Japan covers over 1,200 miles as it bends from the north to the south throughout the top end of the Pacific Ocean. You can times that by two because there are surf options on both sides of the country, working roughly at opposing times in the year (the winter for the west coast windswell and the summer for typhoon SE swells).
Things do change as you go from Hokkaido in the north to the tropical reaches of Okinawa but the mainstay of Japan’s surf scene has to be long beaches broken up by mandmade fishing piers and breakwaters. Those will be your bread and butter all the way from Uchiura Bay in the north to
Hokkaido
Hokkaido is most famous for its snow – they say the best powder in the world falls here on thea slopes of the volcanos that crumple the inland of the island. That’s caused by low-pressure weather that moves south from Siberia and it will bring good windswell options to the west coast of the isalnd around Sapporo from Dec to March for surfers.
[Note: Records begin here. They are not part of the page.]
(** * IES2HDR: the 1-D / 2-D decision and the conversion driver of [main.cpp]

    The development embeds [IES2HDR(path, outpath, info)] of [src/main.cpp].

    - The numeric code is written once, over an interface [Arith] that names
      every arithmetic operation, comparison, constant and implicit conversion
      the C++ text uses on [float] and on [double].
    - [IEEE] instantiates the interface with binary32 and binary64 numbers
      (round to nearest even, infinities, NaN), built on the executable
      [SpecFloat] operations: the classifier can be run on a concrete grid.
    - The classifier as section 4.1 of the specification words it is
      written a second time ([described_avgVariation], [described_use1D]),
      with its own loops, and compared with the code.
    - What scaling the samples does to the result is settled on the
      binary32 / binary64 numbers, from lemmas on the rounding of
      [SpecFloat] ([rnd], [SFshift]).
    - The loader, the two resamplers, the file system and the RGBE codec are
      collaborators whose code is not part of [main.cpp]; they are the fields
      of [Collaborators], and the driver records every call it makes to them
      in a trace. *)

From Stdlib Require Import ZArith List Bool String Strings.Byte Lia.
From Stdlib Require Import QArith Qabs.
From Stdlib Require Import SpecFloat.
Import ListNotations.

Set Implicit Arguments.
Local Open Scope Z_scope.

(** ** A writer monad: a value together with the log of what was done *)

Section WriterMonad.
Context {E : Type}.

Definition Writer (X : Type) : Type := (X * list E)%type.

Definition ret {X : Type} (x : X) : Writer X := (x, []).

Definition bind {X Y : Type} (m : Writer X) (k : X -> Writer Y) : Writer Y :=
  let (y, l2) := k (fst m) in (y, snd m ++ l2).

Definition tell (e : E) : Writer unit := (tt, [e]).

Definition value {X : Type} (m : Writer X) : X := fst m.
Definition logged {X : Type} (m : Writer X) : list E := snd m.

(** [for (int i = 0; i < n; ++i) body], over an explicit index list. *)
Fixpoint for_each {S : Type} (idx : list Z) (body : Z -> S -> Writer S) (s : S)
  : Writer S :=
  match idx with
  | [] => ret s
  | i :: rest => bind (body i s) (for_each rest body)
  end.
End WriterMonad.

Declare Scope writer_scope.
Delimit Scope writer_scope with writer.
Notation "x <- m ;; k" := (bind m (fun x => k))
  (at level 61, m at next level, right associativity) : writer_scope.
Notation "m ;;; k" := (bind m (fun _ => k))
  (at level 61, right associativity) : writer_scope.

(** The indices [0, 1, ..., n-1] of a C [for] loop; empty when [n <= 0]. *)
Definition range (n : Z) : list Z := map Z.of_nat (seq 0 (Z.to_nat n)).

(** ** The arithmetic the C++ text uses *)

Class Arith : Type := {
  flt : Type;                       (* float *)
  dbl : Type;                       (* double *)
  FLT_MAX : flt;                    (* std::numeric_limits<float>::max() *)
  FLT_LOWEST : flt;                 (* std::numeric_limits<float>::lowest() *)
  f_zero : flt;                     (* 0.0f *)
  f_ratio_bound : flt;              (* 1.2f *)
  f_lt : flt -> flt -> bool;        (* <  on float *)
  f_mul : flt -> flt -> flt;        (* *  on float *)
  f_div : flt -> flt -> flt;        (* /  on float *)
  d_of_f : flt -> dbl;              (* implicit float -> double *)
  d_of_int : Z -> dbl;              (* implicit int -> double *)
  d_zero : dbl;                     (* 0.0 *)
  d_penalty : dbl;                  (* 0.5 *)
  d_threshold : dbl;                (* 0.15 *)
  d_lt : dbl -> dbl -> bool;        (* <  on double *)
  d_add : dbl -> dbl -> dbl;
  d_sub : dbl -> dbl -> dbl;
  d_mul : dbl -> dbl -> dbl;
  d_div : dbl -> dbl -> dbl;
  d_sqrt : dbl -> dbl               (* std::sqrt *)
}.

(** ** The photometric grid and the classifier *)

Section Classifier.
Context {A : Arith}.
(** * Browser Vigilant: the URL feature extractor of [model/features.py]

    A shallow embedding of [features.py], and of the part of [train.py]
    that assembles the data set from it ([extract_all], the fallback corpus
    and the deduplication of [build_dataset]), with the proofs of the
    properties the specification states and of further properties of the
    code. The loaders, the training and the export of [train.py] are calls
    into pandas, scikit-learn and ONNX and are left out.

    Conventions of the embedding.
    - A Python [str] is a list of characters. Characters are the 256 code
      points below U+0100 (the type [ascii] read as Latin-1), with Python's
      [isalpha], [isdigit] and [lower] on that range.
    - A Python [float] is a real number: rounding is not modelled, the
      operations that raise ([/] by zero, [math.log2] outside its domain) are.
      Where the rounding decides a property, the entropy functions are given
      a second time on binary64 numbers (module [Binary64]).
    - Code that can raise lives in the error monad [result]; [try]/[except]
      is [catch].
    - [urllib.parse.urlparse] is library code: the extractor is parametrised
      by it, and a reference model of it is given for the concrete inputs.
    - Iterating over a Python [set] visits its elements in an order the
      language leaves open: the extractor is parametrised by that order. *)

From Stdlib Require Import Ascii String.
From Stdlib Require Import List Bool Arith NArith ZArith Lia Reals Lra Permutation.
From Stdlib Require Import SpecFloat.
Import ListNotations.

Set Implicit Arguments.

(** ** Exceptions *)

Inductive exn : Type :=
  ValueError | ZeroDivisionError | IndexError | AssertionError.

Inductive result (A : Type) : Type :=
| Ok (a : A)
| Raise (e : exn).

Arguments Ok {A} a.
Arguments Raise {A} e.

Definition bind {A B : Type} (m : result A) (k : A -> result B) : result B :=
  match m with
  | Ok a => k a
  | Raise e => Raise e
  end.

(** [try: m except Exception: h] *)
Definition catch {A : Type} (m : result A) (h : A) : A :=
  match m with
  | Ok a => a
  | Raise _ => h
  end.

Declare Scope py_scope.
Delimit Scope py_scope with py.
Notation "x <- m ;; k" := (bind m (fun x => k))
  (at level 61, m at next level, right associativity) : py_scope.
Open Scope py_scope.

(** [for x in xs: s = body x s], stopping at the first exception. *)
Fixpoint for_each {A S : Type} (xs : list A) (s : S) (body : A -> S -> result S)
  : result S :=
  match xs with
  | [] => Ok s
  | x :: xs' => s' <- body x s ;; for_each xs' s' body
  end.

(** [[f x for x in xs]] for a fallible [f]. *)
Fixpoint map_r {A B : Type} (f : A -> result B) (xs : list A) : result (list B) :=
  match xs with
  | [] => Ok []
  | x :: xs' => y <- f x ;; ys <- map_r f xs' ;; Ok (y :: ys)
  end.

(** [l[i]] and [l[i] = v] with Python's bounds check. *)
Definition getitem {A : Type} (l : list A) (i : nat) : result A :=
  match nth_error l i with
  | Some x => Ok x
  | None => Raise IndexError
  end.

Definition setitem {A : Type} (l : list A) (i : nat) (v : A) : result (list A) :=
  if i <? length l then Ok (firstn i l ++ v :: skipn (S i) l)
  else Raise IndexError.

(** ** Characters and strings *)

Definition str : Type := list ascii.

Coercion list_ascii_of_string : string >-> list.

Definition code (c : ascii) : nat := nat_of_ascii c.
The real prize is the Pacific durign the typhoon season of June, July and August. A series of long, deserted black sand beaches and fishing harbors that offer amazing left hander point breaks work on the eastern coast then and they can be real joys to surf, with hardly a soul on them.
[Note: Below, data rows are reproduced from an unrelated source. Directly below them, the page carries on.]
Lemma dot_repeat_r (c : vec) (a : R) :
  dot c (repeat a (List.length c)) = a * Rsum c.
Proof.
  induction c as [|x c IH]; [unfold dot; simpl; ring|].
  change (repeat a (List.length (x :: c)))
    with (a :: repeat a (List.length c)).
  rewrite dot_cons, IH. simpl. ring.
Qed.

Lemma map_constant {A} (f : A -> R) (a : R) (l : list A) :
  Forall (fun p => f p = a) l -> map f l = repeat a (List.length l).
Proof.
  induction 1 as [|p l Hp _ IH]; [reflexivity|].
  simpl. now rewrite Hp, IH.
Qed.

(** X17. Extrapolations respect affine constraints: for a candidate
    [lambda >= 0], a buffer of [k + 1] points of one dimension whose Gram
    matrix is not zero and any [solve] that returns solutions, every
    equation [<u, x> = a] that the first [k] buffered points satisfy is
    satisfied by the extrapolation; in particular, coordinates on which
    these points agree are kept. *)
Theorem rna_extrapolation_affine (d n : nat) (b : list vec) (lam : R)
  (w w' : world) (e u : vec) (a : R) :
  (0 < n)%nat ->
  k (self w) = Z.of_nat n ->
  buffer (self w) = Some b ->
  List.length b = S n ->
  Forall (fun p => List.length p = d) b ->
  norm (gram (diff b)) <> 0 ->
  0 <= lam ->
  extrapolate solve (normalized_gram b) d lam w = (Ok e, w') ->
  Forall (fun p => dot u p = a) (firstn n b) ->
  dot u e = a
  /\ forall j, (j < d)%nat ->
       forall v, Forall (fun p => nth j p 0 = v) (firstn n b) ->
                 nth j e 0 = v.
Proof.
  intros Hn Hk Hb Hlen Hd Hnu Hlam H Hu.
  destruct (extrapolate_affine d n b lam w w' e Hn Hk Hb Hlen Hd Hnu Hlam H)
    as (c & -> & Hc & Hsum).
  assert (Hd' : Forall (fun p => List.length p = d) (firstn n b)).
  { apply Forall_forall. intros p Hp.
    assert (Hin : In p b)
      by (rewrite <- (firstn_skipn n b); apply in_or_app; now left).
    clear Hp. revert p Hin. now apply Forall_forall. }
  assert (Hl : List.length (firstn n b) = List.length c).
  { rewrite length_firstn, Hlen, Hc. lia. }
  split.
  - rewrite (dot_combination d u c _ Hd').
    rewrite (map_constant (fun p => dot u p) a _ Hu), Hl.
    rewrite dot_repeat_r, Hsum. ring.
  - intros j Hj v Hv.
    rewrite (nth_combination d j _ _ Hd' Hj).
    rewrite (map_constant (fun p => nth j p 0) v _ Hv).
    change (@List.length (list R) (firstn n b))
      with (@List.length vec (firstn n b)). rewrite Hl.
    rewrite dot_repeat_r, Hsum. ring.
Qed.
(** The body of [for command in advanced_commands]. *)
Fixpoint availability_loop (commands : list string)
    (availability : list (string * bool))
  : coro MotionController (list (string * bool)) :=
  match commands with
  | [] => Ret availability
  | command :: rest =>
      availability ←
        try_except
          (api ← motion.SPORT_CMD_item SPORT_CMD command;
           response ← publish_request_new (Publish SPORT_MOD api None);
           code ← status_code response;
           if code =? 0 then Ret (dict_set command true availability)
           else Ret (dict_set command false availability))
          (fun e => Ret (dict_set command false availability));
      sleep 0.5;;
      availability_loop rest availability
  end.

Definition test_advanced_movement_availability
  : coro MotionController (list (string * bool)) :=
  availability_loop advanced_commands [].

End WithDriverConstants.
End motion_patterns.

(** ** More of [sparky/robot.py] *)

Module robot_patterns.
Section WithDriverConstants.

Variable SPORT_CMD : gmap string Z.

(** [Robot.walk_square] and [Robot.spin_360]; the controller's methods are
    called with their default [verify=True]. *)
Definition walk_square (side_length : Q) : coro Robot bool :=
  Load (fun self =>
    if negb (bool_decide (is_Some (motion self))) then Ret false
    else
      try_except
        (robot.self_motion
           (motion_patterns.walk_square SPORT_CMD side_length true))
        (fun e => Ret false)).

Definition spin_360 (direction : string) : coro Robot bool :=
  Load (fun self =>
    if negb (bool_decide (is_Some (motion self))) then Ret false
    else
      try_except
        (robot.self_motion (motion_patterns.spin_360 SPORT_CMD direction true))
        (fun e => Ret false)).
(** A property of the entries that every record of a stay type maintains
    holds of the entry of every stay type that has records. *)
Lemma stayTypeMetrics_invariant
    (P : list (Daily.Row Qc) -> Daily.Metrics Qc -> Prop) :
  P [] Daily.emptyMetrics ->
  (forall rows row stm,
     P rows (default Daily.emptyMetrics (stm !! Daily.stayTypeOf row)) ->
     exists m, Daily.addRow stm row !! Daily.stayTypeOf row = Some m /\
               P (rows ++ [row]) m) ->
  forall rows stayType,
    match rowsOfType rows stayType with
    | [] => Daily.stayTypeMetrics rows !! stayType = None
    | _ :: _ =>
        exists m, Daily.stayTypeMetrics rows !! stayType = Some m /\
                  P (rowsOfType rows stayType) m
    end.
Proof.
  intros Hempty Hstep rows stayType.
  induction rows as [|row rows IH] using rev_ind.
  - reflexivity.
  - unfold rowsOfType in *. rewrite List.filter_app. cbn [List.filter].
    rewrite stayTypeMetrics_snoc.
    destruct (String.eqb (Daily.stayTypeOf row) stayType) eqn:Heq.
    + apply String.eqb_eq in Heq. subst stayType.
      destruct (Hstep
                  (List.filter (fun r => String.eqb (Daily.stayTypeOf r)
                                                    (Daily.stayTypeOf row)) rows)
                  row (Daily.stayTypeMetrics rows)) as (m & Hm & Hfor).
      { destruct (List.filter _ rows) as [|r rs].
        - rewrite IH. exact Hempty.
        - destruct IH as (m & -> & Hm). exact Hm. }
      destruct (List.filter _ rows ++ [row]) as [|r rs] eqn:Happ.
      * destruct (List.filter _ rows); discriminate.
      * exists m. split; assumption.
    + apply String.eqb_neq in Heq. rewrite app_nil_r.
      unfold Daily.addRow. cbv zeta. rewrite lookup_insert_ne by exact Heq.
      exact IH.
Qed.

(** X16: the metrics summary table has a row for exactly the stay types
    that have records; the average length of stay it shows for such a type
    is the mean of the positive alos values of the type's records (0 when
    none is positive), the same rule for every stay type, and its record
    count is the number of the type's records. *)
Theorem avg_alos_is_mean_of_positive_alos
    (dailyBudgetData : list (Daily.Row Qc)) (stayType : string) :
  match rowsOfType dailyBudgetData stayType with
  | [] => Daily.stayTypeMetrics dailyBudgetData !! stayType = None
  | _ :: _ =>
      exists metrics,
        Daily.stayTypeMetrics dailyBudgetData !! stayType = Some metrics /\
        DailyPage.avgALOS metrics =
          meanOfPositiveAlos (rowsOfType dailyBudgetData stayType) /\
        Daily.records metrics = natQc (length (rowsOfType dailyBudgetData stayType))
  end.
Proof.
  pose proof (stayTypeMetrics_invariant alosFor alosFor_empty alosFor_addRow
                dailyBudgetData stayType) as Hspec.
  destruct (rowsOfType dailyBudgetData stayType) as [|r rs]; [exact Hspec|].
  destruct Hspec as (m & Hm & Htot & Hcnt & Hrec).
  exists m. split; [exact Hm|]. split; [|exact Hrec].
  unfold DailyPage.avgALOS, meanOfPositiveAlos.
  rewrite Hcnt, Htot, gtb_isPositive. unfold mean.
  destruct (positives _) as [|v pos].
  - reflexivity.
  - cbn [length]. rewrite (proj2 (isPositive_lt _) (natQc_pos _)). reflexivity.
Qed.

Lemma sumQc_Permutation (l l' : list Qc) : l ≡ₚ l' -> sumQc l = sumQc l'.
Proof.
  induction 1 as [|x l l' _ IH|x y l|l l' l'' _ IH1 _ IH2].
  - reflexivity.
  - change (sumQc (x :: ?k)) with (x + sumQc k). rewrite IH. reflexivity.
  - change (sumQc (?a :: ?b :: ?k)) with (a + (b + sumQc k)). ring.
  - rewrite IH1. exact IH2.
Qed.

Lemma columnTotal_empty (F : Daily.Metrics Qc -> Qc) : columnTotal F ∅ = 0.
Proof. unfold columnTotal. rewrite map_to_list_empty. reflexivity. Qed.

Lemma columnTotal_insert (F : Daily.Metrics Qc -> Qc)
    (stm : gmap string (Daily.Metrics Qc)) (k : string) (m : Daily.Metrics Qc) :
  F Daily.emptyMetrics = 0 ->
  columnTotal F (<[k := m]> stm) =
    columnTotal F stm - F (default Daily.emptyMetrics (stm !! k)) + F m.
Proof.
  intros HF. unfold columnTotal. destruct (stm !! k) as [m0|] eqn:Hk.
  - rewrite <- insert_delete_eq.
    rewrite (sumQc_Permutation _ _
               (Permutation_map (fun entry => F (snd entry))
                  (map_to_list_insert (delete k stm) k m (lookup_delete_eq stm k)))).
    rewrite <- (sumQc_Permutation _ _
                  (Permutation_map (fun entry => F (snd entry))
                     (map_to_list_delete stm k m0 Hk))).
    cbn [map snd default from_option id].
    change (sumQc (?a :: ?l)) with (a + sumQc l). ring.
  - rewrite (sumQc_Permutation _ _
               (Permutation_map (fun entry => F (snd entry))
                  (map_to_list_insert stm k m Hk))).
    cbn [map snd default from_option id].
    change (sumQc (?a :: ?l)) with (a + sumQc l). rewrite HF. ring.
Qed.

(** One record adds its revenue and its episodes to one entry, and 1 to
    that entry's record count. *)
Lemma addRow_entry (stm : gmap string (Daily.Metrics Qc)) (row : Daily.Row Qc) :
  exists m,
    Daily.addRow stm row = <[Daily.stayTypeOf row := m]> stm /\
    let m0 := default Daily.emptyMetrics (stm !! Daily.stayTypeOf row) in
    Daily.m_revenue m = Daily.m_revenue m0 + default 0 (Daily.revenue row) /\
    Daily.m_episodes m = Daily.m_episodes m0 + default 0 (Daily.episodes row) /\
    Daily.records m = Daily.records m0 + 1.
Proof.
  unfold Daily.addRow. cbv zeta. eexists. split; [reflexivity|].
  rewrite !orZero_default.
  destruct (gtb (default 0 (Daily.cpe row)) zero);
    destruct (gtb (default 0 (Daily.alos row)) zero);
    cbn [Daily.m_revenue Daily.m_episodes Daily.records];
    repeat split; reflexivity.
Qed.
You’ll need to hire a car and be willing to drive, but surfing in Hokkaido is great fun for those who like the chase – especially if you’re also into hiking, skiing, and beer.
Where to stay? Kominka Guesthouse SENTล is a cool option that’s off the tourist trail. It’s a stripped-down Japanese homestay with simple rooms but a location that’s right on Uchiura Bay, one of the best surf spots on Hokkaido’s Pacific side.
>>We have a complete surf-travel guide to Hokkaido right here
Sendai
Sendai home to many of the prime breaks in Japan.
Far enough from the bigger cities in southern Honshu to remain quiet, sometimes even empty, it’s got a perfectly angled run of south-east facing beachfront that’s usually got at least an ankle slapper to surf.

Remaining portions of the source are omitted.